For the first time since lockdown, live music returned to Southampton on Friday June 19, as hundreds of people rocked up to a live, socially distanced gig from the comfort of their cars at the Royal Victoria Country Park.

Around 80 cars filled with music fanatics watched as Sean McGowan headlined the unique event, supported by “Bash” and “Me and the Moon”.

Peter Nicholson, founder of Sound Level – the Southampton-based company who launched the event – was delighted with how well the event went, and is looking for the next gig on Friday July 3.

He said: “The gig went superbly, everything went 100% according to plan and we didn’t get one single bit of negative feedback. It was amazing, it felt like such an intimate event.
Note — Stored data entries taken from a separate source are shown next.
(* ===== verification/RawContext.v ===== *)
(** * Raw subscriptions and the raw context ([src/src/raw/subscription.rs], [src/src/raw/context.rs])

    What the context needs of the platform layer is the interface
    [RawTransport]: opening, joining, leaving and receiving on an abstract
    receive socket, with laws that say which sockets are usable and that every
    call on a usable socket returns. The context's theorems hold over every
    transport; the Linux and macOS platform layers are instances. *)

From S2P Require Import Prelude Hoare Net Errors Config Packet Os SampleOs Ancillary Platform.
From S2P Require Import Subscription Context IpDatagram AppleBpf RawPlatform.

Class RawTransport `{Os} := {
  transport_socket : Type;
  transport_open : RawSubscriptionConfig → Op World transport_socket;
  transport_join : transport_socket → RawSubscriptionConfig → Op World unit;
  transport_leave : transport_socket → RawSubscriptionConfig → Op World unit;
  transport_recv : SubscriptionId → RawSubscriptionConfig →
    Op (transport_socket * World) (option RawPacket);
  transport_ok : transport_socket → Prop }.

Class RawTransportLaws `{Os} (t : RawTransport) : Prop := {
  law_open c : hoare (λ _, True) (transport_open c) (λ s _, transport_ok s) (λ _, True);
  law_transport_join s c : transport_ok s → total (transport_join s c);
  law_transport_leave s c : transport_ok s → total (transport_leave s c);
  law_recv id c :
    hoare (λ st, transport_ok st.1) (transport_recv id c)
      (λ r st, transport_ok st.1 ∧ ∀ p, r = Some p → raw_admits c id p) (λ st, transport_ok st.1) }.

Section raw_context.
Context `{RawTransport}.

(** ** Subscriptions *)

Record RawSubscription := mkRawSubscription {
  rsub_id : SubscriptionId;
  rsub_config : RawSubscriptionConfig;
  rsub_socket : transport_socket;
  rsub_state : SubscriptionState }.

Definition RawSubscription_new (id : SubscriptionId) (c : RawSubscriptionConfig)
    (s : transport_socket) : RawSubscription :=
  mkRawSubscription id c s Bound.

Definition rsub_is_joined (s : RawSubscription) : bool :=
  match rsub_state s with Joined => true | Bound => false end.

Definition set_rsub_state (state : SubscriptionState) (s : RawSubscription) : RawSubscription :=
  mkRawSubscription (rsub_id s) (rsub_config s) (rsub_socket s) state.
Definition set_rsub_socket (socket : transport_socket) (s : RawSubscription) : RawSubscription :=
  mkRawSubscription (rsub_id s) (rsub_config s) socket (rsub_state s).

Definition rsub_try_recv : Op (RawSubscription * World) (option RawPacket) := λ '(s, w),
  if negb (rsub_is_joined s) then (Err SubscriptionNotJoined, (s, w))
  else
    let '(r, (socket, w')) := transport_recv (rsub_id s) (rsub_config s) (rsub_socket s, w) in
    (r, (set_rsub_socket socket s, w')).

Definition rsub_join : Op (RawSubscription * World) unit :=
  let* st := mget in
  mlift (guard (rsub_is_joined st.1) SubscriptionAlreadyJoined) ;;*
  on_snd (transport_join (rsub_socket st.1) (rsub_config st.1)) ;;*
  on_fst (mmodify (set_rsub_state Joined)).

Definition rsub_leave : Op (RawSubscription * World) unit :=
  let* st := mget in
  mlift (guard (negb (rsub_is_joined st.1)) SubscriptionNotJoined) ;;*
  on_snd (transport_leave (rsub_socket st.1) (rsub_config st.1)) ;;*
  on_fst (mmodify (set_rsub_state Bound)).

(** ** The context *)

Record RawContext := mkRawContext {
  rc_subscriptions : list RawSubscription;
  rc_next_subscription_id : Z;
  rc_next_recv_index : nat }.

Abbreviation Act A := (Op (RawContext * World) A).

Definition set_rc_subscriptions (l : list RawSubscription) (c : RawContext) : RawContext :=
  mkRawContext l (rc_next_subscription_id c) (rc_next_recv_index c).
Definition set_rc_next_recv_index (i : nat) (c : RawContext) : RawContext :=
  mkRawContext (rc_subscriptions c) (rc_next_subscription_id c) i.

Definition RawContext_new : RawContext := mkRawContext [] 1 0.
Definition rc_subscription_count (c : RawContext) : nat := length (rc_subscriptions c).
Definition rc_has_id (id : SubscriptionId) (s : RawSubscription) : bool :=
  bool_decide (rsub_id s = id)%Z.
Definition rc_contains_subscription (c : RawContext) (id : SubscriptionId) : bool :=
  existsb (rc_has_id id) (rc_subscriptions c).
Definition rc_position_of (c : RawContext) (id : SubscriptionId) : option nat :=
  position (rc_has_id id) (rc_subscriptions c).
Definition rc_get_subscription (c : RawContext) (id : SubscriptionId) : option RawSubscription :=
  i ← rc_position_of c id; rc_subscriptions c !! i.

Definition rc_ensure_subscription_config_is_unique (c : RawContext) (config : RawSubscriptionConfig)
    : Result unit :=
  guard (existsb (λ s, bool_decide (rsub_config s = config)) (rc_subscriptions c))
        DuplicateSubscription.

Definition rc_add_subscription (config : RawSubscriptionConfig) : Act SubscriptionId :=
  mlift (RawSubscriptionConfig.validate config) ;;*
  let* st := mget in
  mlift (rc_ensure_subscription_config_is_unique st.1 config) ;;*
  let* socket := on_snd (transport_open config) in
  let id := rc_next_subscription_id st.1 in
  let* next := mlift (next_id id) in
  on_fst (mmodify (λ c, mkRawContext
    (rc_subscriptions c ++ [RawSubscription_new id config socket]) next (rc_next_recv_index c))) ;;*
  mpure id.

Definition rc_remove_subscription (id : SubscriptionId) : Act bool :=
  let* st := mget in
  match rc_position_of st.1 id with
  | None => mpure false
  | Some index =>
      match swap_remove index (rc_subscriptions st.1) with
      | None => mpanic
      | Some (_, rest) =>
          on_fst (mmodify (set_rc_subscriptions rest)) ;;*
          on_fst (mmodify (λ c, set_rc_next_recv_index
            (if bool_decide (rest = []) then 0 else rc_next_recv_index c `mod` length rest) c)) ;;*
          mpure true
      end
  end.

(** A method of the subscription at an index. *)
Definition on_raw_subscription {A : Type} (i : nat) (m : Op (RawSubscription * World) A) : Act A := λ st,
  match rc_subscriptions st.1 !! i with
  | None => (Panic, st)
  | Some s =>
      let '(r, (s', w')) := m (s, st.2) in
      (r, (set_rc_subscriptions (<[i := s']> (rc_subscriptions st.1)) st.1, w'))
  end.

Definition rc_on_id {A : Type} (id : SubscriptionId) (m : Op (RawSubscription * World) A) : Act A :=
  let* st := mget in
  match rc_position_of st.1 id with
  | None => mthrow SubscriptionNotFound
  | Some i => on_raw_subscription i m
  end.

Definition rc_join_subscription (id : SubscriptionId) : Act unit := rc_on_id id rsub_join.
Definition rc_leave_subscription (id : SubscriptionId) : Act unit := rc_on_id id rsub_leave.

Fixpoint rc_recv_scan (n count index : nat) : Act (option RawPacket) :=
  match n with
  | O => mpure None
  | S n =>
      let* st := mget in
      let* s := mlift (expect (rc_subscriptions st.1 !! index)) in
      if negb (rsub_is_joined s) then rc_recv_scan n count (advance count index)
      else
        let* packet := on_raw_subscription index rsub_try_recv in
        match packet with
        | Some packet =>
            on_fst (mmodify (set_rc_next_recv_index (S index `mod` count))) ;;*
            mpure (Some packet)
        | None => rc_recv_scan n count (advance count index)
        end
  end.

Definition rc_try_recv_any : Act (option RawPacket) :=
  let* st := mget in
  let count := rc_subscription_count st.1 in
  if bool_decide (count = 0) then mpure None
  else rc_recv_scan count count (rc_next_recv_index st.1).

(** ** Invariant *)

Record rc_inv (budget : nat) (c : RawContext) : Prop := {
  rci_ids : NoDup (rsub_id <$> rc_subscriptions c);
  rci_issued : Forall (λ s, 1 ≤ rsub_id s < rc_next_subscription_id c)%Z (rc_subscriptions c);
  rci_configs : NoDup (rsub_config <$> rc_subscriptions c);
  rci_valid : Forall (λ s, RawSubscriptionConfig.validate (rsub_config s) = Ok ()) (rc_subscriptions c);
  rci_sockets : Forall (λ s, transport_ok (rsub_socket s)) (rc_subscriptions c);
  rci_cursor : rc_next_recv_index c = 0 ∨ rc_next_recv_index c < length (rc_subscriptions c);
  rci_next : (1 ≤ rc_next_subscription_id c ∧ rc_next_subscription_id c + Z.of_nat budget ≤ u64_max)%Z }.

Definition rc_holds (budget : nat) (st : RawContext * World) : Prop := rc_inv budget st.1.

Context {laws : RawTransportLaws _}.

(** A method that returns and keeps the subscription's identity and a usable
    socket. *)
Definition keeps_identity {A : Type} (m : Op (RawSubscription * World) A) : Prop :=
  ∀ s, hoare (λ st, st.1 = s ∧ transport_ok (rsub_socket s)) m
    (λ _ st, rsub_id st.1 = rsub_id s ∧ rsub_config st.1 = rsub_config s ∧ transport_ok (rsub_socket st.1))
    (λ st, rsub_id st.1 = rsub_id s ∧ rsub_config st.1 = rsub_config s ∧ transport_ok (rsub_socket st.1)).

Lemma rsub_join_identity : keeps_identity rsub_join.
Proof.
  intros s [s' w] [Hs Hok]. cbn in Hs. subst s'. unfold rsub_join, mthen, mget, mlift, guard, on_snd. cbn [fst snd].
  destruct (rsub_is_joined s); [done|]. pose proof (law_transport_join s.(rsub_socket) (rsub_config s) Hok w) as Ht.
  by destruct (transport_join _ _ w) as [[[]|e| |] w'].
Qed.

Lemma rsub_leave_identity : keeps_identity rsub_leave.
Proof.
  intros s [s' w] [Hs Hok]. cbn in Hs. subst s'. unfold rsub_leave, mthen, mget, mlift, guard, on_snd. cbn [fst snd].
  destruct (rsub_is_joined s); [|done]. cbn [negb].
  pose proof (law_transport_leave s.(rsub_socket) (rsub_config s) Hok w) as Ht.
  by destruct (transport_leave _ _ w) as [[[]|e| |] w'].
Qed.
“It was so heart warming seeing everyone have fun because it was such hard work to organise and set everything up. The social distancing rules worked really well with everyone either standing to the left of their car, or sitting on top of them, and everyone who attended was very respectful of the venue, there wasn’t a single piece of litter left on site.”

The upcoming gig on Friday July 3 will see another 110 cars full of music lovers rock up to the same venue to watch south coast Indie band Wild Front perform, with supporting artists Mauvey and Grace Savage.

While this event is sold out, it has been confirmed that yet another drive-in concert will be taking place later this month on Friday July 17, with the line-up set to be announced shortly.

Tickets cost £40 per car, with a maximum of five people per car, and all social distancing measures must be followed.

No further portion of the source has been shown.